Science & technology
- The highest sea level along China’s coast in decades has prompted scientists to warn of a greater risk of marine disasters. The average sea level recorded last year was 82 mm higher than the average for the period covering 1993 to 2001, according to the State Oceanic Administration (SOA). It was 38 mm higher than that of 2015.
Stock markets
- Wu Jianguo, 49, a former stockbroker who fled Shanghai 14 years ago with CNY3.6 million stolen from clients, has been sentenced to 13 years in prison for embezzlement and misappropriation of funds.
- Chinese brokerages, including the country’s biggest, CITIC Securities Co, reported a sharp drop in profits in 2016 as lackluster stock market activity dragged down commission incomes. Brokers in China have been struggling after a stock market boom came to a turbulent end in 2015. Two of China’s top listed brokerages – GF Securities and Changjiang Securities – saw their 2016 net profit drop 39.2% and 36.8%, respectively, last week.
Travel
- The number of flights landing and taking off from Beijing Capital International Airport will be cut by more than 300 a day in April to allow for runway maintenance. The world’s second busiest airport will close one of its three runways between April 2 and April 29. About 40% of flights take off or land on this runway every day. The closure will reduce flights by about 20% and the number of passengers by 10% to 15%.
- China Southern Airlines, Asia’s biggest carrier by passengers, is in advanced talks to sell a stake to American Airlines for about USD200 million. The sale likely would take place through a private placement. China Southern has a market value of about USD10 billion. An investment in China Southern would allow American to strengthen its presence in the Chinese market. Rival Delta Air Lines acquired a minority stake in China Eastern Airlines in 2015. China Southern and Delta are members of the SkyTeam global airline alliance. American is in the competing Oneworld group, which doesn’t have a China-based partner.
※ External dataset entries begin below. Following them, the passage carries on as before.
(* ===== verification/BillingTables.v ===== *)
(** * The billing tables (migrations 0002 to 0043, [internal/store/billing.go])

    Rows, CHECK constraints and statements of the tables that hold money.
    Amounts are in units of 10^-12 USD.  Columns that only repeat a value the
    code has at hand are kept as the value.  The ledger and the audit log are
    append-only lists; an entry's id is its position, counted from 1. *)
From S2P Require Import Prelude GoStrings Amount Store Quota Money Funding.

(** ** Rows *)

Record account_row := Account { balance_usd : Z; next_cash_lot_sequence : Z; account_updated_at : Z }.

Record lot_row := Lot {
  lot_user : string;
  lot_sequence : Z;
  source_ledger_entry_id : Z;
  original_usd : Z;
  lot_remaining : Z;
  lot_created_at : Z;
}.

Record period_row := Period {
  period_subscription : string;
  period_user : string;
  period_tier : option string;
  allowance_usd : Z;
  period_remaining : Z;
  forfeited_usd : Z;
}.

Record group_period_row := GroupPeriod {
  gp_group : string;
  limit_usd : Z;
  used_usd : Z;
  member_limit_usd : option Z;
}.

(** What a settlement under pricing rule 2 records about the price it used. *)
Record pricing_record := {
  pr_cache_write_tokens : Z;
  pr_actual_service_tier : option string;
  pr_pricing_service_tier : string;
  pr_actual_model : string;
  pr_context_class : string;
  pr_input : string;
  pr_cached : string;
  pr_cache_write : string;
  pr_output : string;
  pr_fallback_reason : option string;
  pr_write5m_tokens : option Z;
  pr_write1h_tokens : option Z;
  pr_ttl_present : bool;
  pr_write5m : option string;
  pr_write1h : option string;
}.

(** The columns that are set exactly when a reservation is settled. *)
Record settled_charge := {
  sc_input_tokens : Z;
  sc_cached_tokens : Z;
  sc_output_tokens : Z;
  sc_cost : Z;
  sc_charged : Z;
  sc_uncovered : Z;
  sc_group_charged : Z;
  sc_personal_charged : Z;
  sc_pricing : option pricing_record;
}.

Record billing_reservation := {
  br_user : string;
  br_api_key : string;
  br_model : string;
  br_input_price : string;
  br_cached_price : string;
  br_output_price : string;
  br_rule_version : Z;
  br_multiplier : string;
  br_mode : string;
  br_catalog : option string;
  br_snapshot : string;
  br_cache_write_mode : option string;
  br_requested_tier : option string;
  br_day_period : option string;
  br_week_period : option string;
  br_month_period : option string;
  br_cash_cutoff : option Z;
  br_sources : list BillingFundingSource;
  br_funding_rule : Z;
  br_group : option string;
  br_group_period : option string;
  br_state : reservation_state;
  br_created_at : Z;
  br_settled_at : option Z;
  br_charge : option settled_charge;
}.

Record allocation_row := Allocation {
  al_source_type : string;
  al_subscription_period : option string;
  al_cash_lot : option Z;
  al_group_period : option string;
  al_amount : Z;
  al_created_at : Z;
}.

Record ledger_row := {
  le_user : string;
  le_operation : option string;
  le_entry_type : string;
  le_amount : Z;
  le_cash_delta : Z;
  le_balance_after : option Z;
  le_cny : option Z;
  le_rate : option Z;
  le_reason : string;
  le_actor : option string;
  le_created_at : Z;
  le_request : option string;
  le_model : option string;
  le_usage_requested_at : option Z;
  le_account : option string;
  le_group : option string;
  le_group_period : option string;
  le_rule_version : option Z;
  le_multiplier : option string;
  le_charge : option settled_charge;
}.

Record usage_row := {
  u_state : string;
  u_endpoint : string;
  u_model : string;
  u_requested_at : Z;
  u_completed_at : option Z;
  u_http_status : option Z;
  u_error_code : option string;
  u_duration_ms : option Z;
  u_input : Z;
  u_cached : Z;
  u_cache_write : Z;
  u_cache_write_present : bool;
  u_output : Z;
  u_actual_tier : option string;
  u_account : option string;
  u_write5m : Z;
  u_write1h : Z;
  u_ttl_present : bool;
  u_pricing_tier : option string;
  u_context_class : option string;
  u_fallback_reason : option string;
}.

Record operation_row := Operation {
  op_type : string;
  op_actor : string;
  op_target : string;
  op_reason : string;
  op_fingerprint : string;
  op_result : option Z;
  op_created_at : Z;
}.

Record audit_row := Audit {
  ev_occurred_at : Z;
  ev_actor : string;
  ev_session : option string;
  ev_type : string;
  ev_source_ip : option string;
  ev_subject_type : string;
  ev_subject : string;
  ev_request : option string;
  ev_metadata : list (string * string);
}.

(** The one row of [billing_settings]; the model scopes are not used here. *)
Record settings_row := Settings { usd_per_cny : Z; settings_updated_at : Z; settings_updated_by : option string }.

Record billing_db := BillingDB {
  users : gmap string string;
  billing_accounts : gmap string account_row;
  cash_lots : gmap Z lot_row;
  periods : gmap string period_row;
  user_groups : gset string;
  group_periods : gmap string group_period_row;
  member_usage : gmap (string * string) Z;
  billing_reservations : gmap string billing_reservation;
  reservation_layers : gmap string (list fundingLayer);
  allocations : gmap (string * Z) allocation_row;
  ledger : list ledger_row;
  usage_requests : gmap string usage_row;
  operations : gmap string operation_row;
  tombstones : gset string;
  billing_settings : settings_row;
  audit : list audit_row;
}.

Definition set_accounts v d := BillingDB (users d) v (cash_lots d) (periods d) (user_groups d) (group_periods d) (member_usage d) (billing_reservations d) (reservation_layers d) (allocations d) (ledger d) (usage_requests d) (operations d) (tombstones d) (billing_settings d) (audit d).
Definition set_lots v d := BillingDB (users d) (billing_accounts d) v (periods d) (user_groups d) (group_periods d) (member_usage d) (billing_reservations d) (reservation_layers d) (allocations d) (ledger d) (usage_requests d) (operations d) (tombstones d) (billing_settings d) (audit d).
Definition set_periods v d := BillingDB (users d) (billing_accounts d) (cash_lots d) v (user_groups d) (group_periods d) (member_usage d) (billing_reservations d) (reservation_layers d) (allocations d) (ledger d) (usage_requests d) (operations d) (tombstones d) (billing_settings d) (audit d).
Definition set_group_periods v d := BillingDB (users d) (billing_accounts d) (cash_lots d) (periods d) (user_groups d) v (member_usage d) (billing_reservations d) (reservation_layers d) (allocations d) (ledger d) (usage_requests d) (operations d) (tombstones d) (billing_settings d) (audit d).
Definition set_member_usage v d := BillingDB (users d) (billing_accounts d) (cash_lots d) (periods d) (user_groups d) (group_periods d) v (billing_reservations d) (reservation_layers d) (allocations d) (ledger d) (usage_requests d) (operations d) (tombstones d) (billing_settings d) (audit d).
Definition set_billing_reservations v d := BillingDB (users d) (billing_accounts d) (cash_lots d) (periods d) (user_groups d) (group_periods d) (member_usage d) v (reservation_layers d) (allocations d) (ledger d) (usage_requests d) (operations d) (tombstones d) (billing_settings d) (audit d).
Definition set_allocations v d := BillingDB (users d) (billing_accounts d) (cash_lots d) (periods d) (user_groups d) (group_periods d) (member_usage d) (billing_reservations d) (reservation_layers d) v (ledger d) (usage_requests d) (operations d) (tombstones d) (billing_settings d) (audit d).
Definition set_ledger v d := BillingDB (users d) (billing_accounts d) (cash_lots d) (periods d) (user_groups d) (group_periods d) (member_usage d) (billing_reservations d) (reservation_layers d) (allocations d) v (usage_requests d) (operations d) (tombstones d) (billing_settings d) (audit d).
Definition set_usage v d := BillingDB (users d) (billing_accounts d) (cash_lots d) (periods d) (user_groups d) (group_periods d) (member_usage d) (billing_reservations d) (reservation_layers d) (allocations d) (ledger d) v (operations d) (tombstones d) (billing_settings d) (audit d).
Definition set_operations v d := BillingDB (users d) (billing_accounts d) (cash_lots d) (periods d) (user_groups d) (group_periods d) (member_usage d) (billing_reservations d) (reservation_layers d) (allocations d) (ledger d) (usage_requests d) v (tombstones d) (billing_settings d) (audit d).
Definition set_settings v d := BillingDB (users d) (billing_accounts d) (cash_lots d) (periods d) (user_groups d) (group_periods d) (member_usage d) (billing_reservations d) (reservation_layers d) (allocations d) (ledger d) (usage_requests d) (operations d) (tombstones d) v (audit d).
Definition set_audit v d := BillingDB (users d) (billing_accounts d) (cash_lots d) (periods d) (user_groups d) (group_periods d) (member_usage d) (billing_reservations d) (reservation_layers d) (allocations d) (ledger d) (usage_requests d) (operations d) (tombstones d) (billing_settings d) v.

(** Read through the setters. *)
Ltac btables :=
  cbn [set_accounts set_lots set_periods set_group_periods set_member_usage set_billing_reservations set_allocations
       set_ledger set_usage set_operations set_settings set_audit users billing_accounts cash_lots periods user_groups group_periods
       member_usage billing_reservations reservation_layers allocations ledger usage_requests operations tombstones
       billing_settings audit] in *.

(** ** CHECK constraints *)

Definition account_check (a : account_row) : bool :=
  (0 <=? balance_usd a) && numeric_fits (balance_usd a) && (0 <? next_cash_lot_sequence a).
Definition lot_check (l : lot_row) : bool :=
  (0 <? lot_sequence l) && (0 <? original_usd l) && (0 <=? lot_remaining l) && (lot_remaining l <=? original_usd l) &&
  numeric_fits (original_usd l).
Definition period_check (p : period_row) : bool :=
  (0 <? allowance_usd p) && (0 <=? period_remaining p) && (0 <=? forfeited_usd p) &&
  (period_remaining p + forfeited_usd p <=? allowance_usd p) && numeric_fits (allowance_usd p).
Definition group_period_check (g : group_period_row) : bool :=
  (0 <=? limit_usd g) && (0 <=? used_usd g) && numeric_fits (used_usd g) && numeric_fits (limit_usd g) &&
  match member_limit_usd g with Some m => (0 <=? m) && numeric_fits m | None => true end.
Definition member_check (n : Z) : bool := (0 <=? n) && numeric_fits n.
Definition allocation_check (order : Z) (a : allocation_row) : bool :=
  (0 <? order) && (0 <? al_amount a) && numeric_fits (al_amount a).
Definition charge_check (c : settled_charge) : bool :=
  (0 <=? sc_input_tokens c) && (0 <=? sc_cached_tokens c) && (0 <=? sc_output_tokens c) &&
  (sc_cached_tokens c <=? sc_input_tokens c) &&
  (0 <=? sc_cost c) && (0 <=? sc_charged c) && (0 <=? sc_uncovered c) &&
  (0 <=? sc_group_charged c) && (0 <=? sc_personal_charged c) &&
  (sc_cost c =? sc_charged c + sc_uncovered c) && (sc_charged c =? sc_group_charged c + sc_personal_charged c) &&
  numeric_fits (sc_cost c).
Definition reservation_row_check (r : billing_reservation) : bool :=
  match br_state r, br_charge r, br_settled_at r with
  | Reserved, None, None => true
  | Released, None, Some _ => true
  | Settled, Some c, Some _ => charge_check c
  | _, _, _ => false
  end.
Definition ledger_check (e : ledger_row) : bool :=
  match le_balance_after e with Some b => (0 <=? b) && numeric_fits b | None => true end &&
  match le_cny e with Some c => (0 <=? c) && numeric_fits c | None => true end &&
  match le_rate e with Some r => (0 <? r) && numeric_fits r | None => true end &&
  match le_charge e with Some c => charge_check c | None => true end.

(** ** Statements *)

(** [UPDATE t SET ... WHERE id = k]: no effect on a missing row. *)
Definition update_one {K A} `{Countable K} (operation : string) (get : billing_db -> gmap K A)
  (set : gmap K A -> billing_db -> billing_db) (k : K) (f : A -> A) (check : A -> bool) : tx billing_db unit :=
  let* rows := tgets get in
  match update_rows [k] (fun _ => true) f check rows with
  | None => tfail (ErrInvalid operation)
  | Some (_, rows') => tmod (set rows')
  end.

(** A [$k::numeric] argument. *)
Definition numeric_arg (operation s : string) : tx billing_db Z :=
  match numeric_of s with Some n => tret n | None => tfail (ErrInvalid operation) end.

Definition insert_allocation (operation requestID : string) (order : Z) (a : allocation_row) : tx billing_db unit :=
  tguard (allocation_check order a) (ErrInvalid operation) ;;
  let* rows := tgets allocations in
  tguard (bool_decide (rows !! (requestID, order) = None)) (ErrConflict operation) ;;
  tmod (fun d => set_allocations (<[(requestID, order) := a]> (allocations d)) d).

(** Returns the id of the new entry. *)
Definition insert_ledger (operation : string) (e : ledger_row) : tx billing_db Z :=
  tguard (ledger_check e) (ErrInvalid operation) ;;
  tmod (fun d => set_ledger (ledger d ++ [e]) d) ;;
  tgets (fun d => Z.of_nat (length (ledger d))).

(** A new lot takes the next identity value; (user, sequence) is unique. *)
Definition next_lot_id (m : gmap Z lot_row) : Z := 1 + map_fold (fun k _ acc => Z.max k acc) 0 m.
Definition insert_lot (operation : string) (l : lot_row) : tx billing_db unit :=
  tguard (lot_check l) (ErrInvalid operation) ;;
  let* rows := tgets cash_lots in
  tguard (bool_decide (map_Forall (fun _ x => ~ (lot_user x = lot_user l /\ lot_sequence x = lot_sequence l)) rows))
    (ErrConflict operation) ;;
  tmod (fun d => set_lots (<[next_lot_id (cash_lots d) := l]> (cash_lots d)) d).

(** The lots a debit walks: those of the user with money left, oldest first. *)
Definition lot_le (x y : Z * lot_row) : Prop := lot_sequence x.2 <= lot_sequence y.2.
#[export] Instance lot_le_dec : RelDecision lot_le.
Proof. intros x y. unfold lot_le. apply _. Defined.
Definition lot_selected (userID : string) (cutoff : option Z) (l : lot_row) : bool :=
  bool_decide (lot_user l = userID) && (0 <? lot_remaining l) &&
  match cutoff with Some c => lot_sequence l <=? c | None => true end.
Definition user_lots (userID : string) (cutoff : option Z) (d : billing_db) : list (Z * lot_row) :=
  merge_sort lot_le (map_to_list (filter (fun kv => lot_selected userID cutoff kv.2 = true) (cash_lots d))).

(** ** Sums *)

Definition cash_total (userID : string) (m : gmap Z lot_row) : Z :=
  msum (fun l => if bool_decide (lot_user l = userID) then lot_remaining l else 0) m.
Definition allocated (requestID : string) (m : gmap (string * Z) allocation_row) : Z :=
  map_fold (fun k a acc => (if bool_decide (k.1 = requestID) then al_amount a else 0) + acc) 0 m.

Definition charged_of (r : option billing_reservation) : Z :=
  match r with Some r => match br_charge r with Some c => sc_charged c | None => 0 end | None => 0 end.

(** ** Invariant of the money tables

    An account's balance is what is left in its lots; every row satisfies its
    constraints; the allocations of a request add up to what it was charged,
    and only settled requests have any. *)

Record money_inv (d : billing_db) : Prop := {
  inv_account : forall u a, billing_accounts d !! u = Some a ->
    account_check a = true /\ balance_usd a = cash_total u (cash_lots d);
  inv_lot : forall id l, cash_lots d !! id = Some l -> lot_check l = true /\
    exists a, billing_accounts d !! lot_user l = Some a /\ lot_sequence l < next_cash_lot_sequence a;
  inv_period : forall id p, periods d !! id = Some p -> period_check p = true;
  inv_group_period : forall id g, group_periods d !! id = Some g -> group_period_check g = true;
  inv_member : forall p u n, member_usage d !! (p, u) = Some n ->
    0 <= n /\ exists g, group_periods d !! p = Some g /\ n <= used_usd g;
  inv_reservation_row : forall id r, billing_reservations d !! id = Some r -> reservation_row_check r = true;
  inv_allocated : forall id, allocated id (allocations d) = charged_of (billing_reservations d !! id);
  inv_open_allocations : forall id o, is_Some (allocations d !! (id, o)) ->
    exists r, billing_reservations d !! id = Some r /\ br_state r = Settled;
}.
- China is expected to get moving soon on construction of Indonesia’s beleaguered high-speed rail project. China Development Bank (CDB) could disburse pre-agreed loans for the 142 km Jakarta-Bandung rail line as early as the end of this month. The project has been stalled for over a year amid delays in government clearances and local resistance to the route, but if it does go ahead, it will be a milestone in China’s ambitions to export its high-speed rail technology.
- Domestic and foreign airlines plan to open more than 100 new international routes linking China with regions along the Belt and Road Initiative in the coming aviation season, the Civil Aviation Administration of China (CAAC) announced. The routes are mostly to Russia, countries in Central, Southeastern and Southern Asia, as well as the southern Pacific Ocean region. The 2017 summer and autumn civil aviation season started on March 26 and will end on October 28.
- China Railway Corp said that it had replaced all cables provided by Shaanxi Aokai Cable Co that supplied a substandard product that might ignite and release toxic gases. The problematic cables were first found to have been used on subway Line 3 in Xian. Eight people at the private company have been detained, and local police also shut down the company’s production sites. Beijing metro said no lines in the capital used Aokai’s products.
- The board of the Southeastern Pennsylvania Transit Authority in Pennsylvania in the U.S. approved the purchase of 45 multi-level rail carriages from CRRC MA for its regional rail network, saying they offered the best value. The multilevel coaches will meet “Buy America” requirements, with 60% or more of the parts, labor and fabrication done in the U.S. CRRC beat Bombardier and Hyundai Rotem to win the order. The carriages will be produced primarily at CRRC MA’s main U.S. manufacturing facility in Springfield, Massachusetts.